(** X4.  A deep check that returns no error vouches for every blob it
    reached: each digest that is a root or is listed in a traversed
    directory has a blob file that opens and decompresses to bytes whose
    hash is the digest, unless its shard path is not a directory, which
    [verifyBlob] reports to a caller that drops the error for listed
    children; and no blob of the store is unreferenced. *)
Theorem deep_check_vouches (s : Store) (ProjectName : string) (hashCacheErr : bool)
    (roots : list BackupRoot) (h : string) :
  BackupRoots s ProjectName = Some roots ->
  Verify s ProjectName hashCacheErr true = Some [] ->
  verified_from s (root_hashes s roots) h ->
  FindUnreferenced s = Found []
  /\ hashCacheErr = false
  /\ (under_stray s h = true
      \/ exists f payload,
           stat_blob s h = Some f
           /\ bbytes f <> EmptyString
           /\ open_blob s h = Opened (bbytes f)
           /\ gunzip (bbytes f) = GzOk payload
           /\ md5hex payload = h).
Proof.
  intros Hroots Hv Hfrom.
  destruct (Verify_errs s ProjectName hashCacheErr true roots Hroots)
    as (st & l & Hvr & E & Hl & I & C).
  rewrite Hv in E. injection E as <-.
  assert (Hnil : errs st = []).
  { destruct (errs st) as [|e l] eqn:He; [reflexivity|].
    exfalso. apply (elem_of_nil e). apply Hl. rewrite ?He. apply list_elem_of_here. }
  split; [|split].
  - unfold Verify in Hv. rewrite Hroots, Hvr, Hnil in Hv.
    destruct (FindUnreferenced s) as [|e|[|u us]]; simpl in Hv; try discriminate.
    reflexivity.
  - unfold Verify in Hv. rewrite Hroots, Hvr, Hnil in Hv.
    destruct hashCacheErr; [|reflexivity].
    destruct (FindUnreferenced s) as [|e|[|u us]]; simpl in Hv; discriminate.
  - destruct (verified_from_final s true _ st h I C Hfrom) as [Hin|Herr].
    2:{ left. unfold os_Stat in Herr. destruct (stat_blob s h); [discriminate|].
        now destruct (under_stray s h). }
    destruct I as (Ib & _). specialize (Ib h).
    unfold blob_fault, os_Stat in Ib.
    destruct (stat_blob s h) as [f|] eqn:Hs.
    + right. destruct (len (bbytes f) =? 0)%nat eqn:Hlen.
      { specialize (Ib _ Hin eq_refl). rewrite Hnil in Ib. now apply elem_of_nil in Ib. }
      unfold verifyBlobHash, open_blob in Ib. rewrite Hs in Ib.
      unfold open_blob. rewrite Hs.
      destruct (breadable f).
      2:{ specialize (Ib _ Hin eq_refl). rewrite Hnil in Ib.
          now apply elem_of_nil in Ib. }
      destruct (gunzip (bbytes f)) as [|prefix|payload] eqn:Hg;
        try (specialize (Ib _ Hin eq_refl); rewrite Hnil in Ib;
             now apply elem_of_nil in Ib).
      destruct (String.eqb (md5hex payload) h) eqn:Heq.
      2:{ specialize (Ib _ Hin eq_refl). rewrite Hnil in Ib.
          now apply elem_of_nil in Ib. }
      exists f, payload. split; [reflexivity|].
      split; [intros Hb; rewrite Hb in Hlen; discriminate|].
      split; [reflexivity|]. split; [exact Hg|]. now apply String.eqb_eq.
    + destruct (under_stray s h); [now left|].
      specialize (Ib _ Hin eq_refl). rewrite Hnil in Ib. now apply elem_of_nil in Ib.
Qed.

● **WORK REQUIRED**:
Reproduce the entries above exactly, but only the lines between the line holding "intros Hroots Hv Hfrom." and the line holding "split; [|split].", inclusive.

● **SOLUTION TO THE EXERCISE**:
  intros Hroots Hv Hfrom.
  destruct (Verify_errs s ProjectName hashCacheErr true roots Hroots)
    as (st & l & Hvr & E & Hl & I & C).
  rewrite Hv in E. injection E as <-.
  assert (Hnil : errs st = []).
  { destruct (errs st) as [|e l] eqn:He; [reflexivity|].
    exfalso. apply (elem_of_nil e). apply Hl. rewrite ?He. apply list_elem_of_here. }
  split; [|split].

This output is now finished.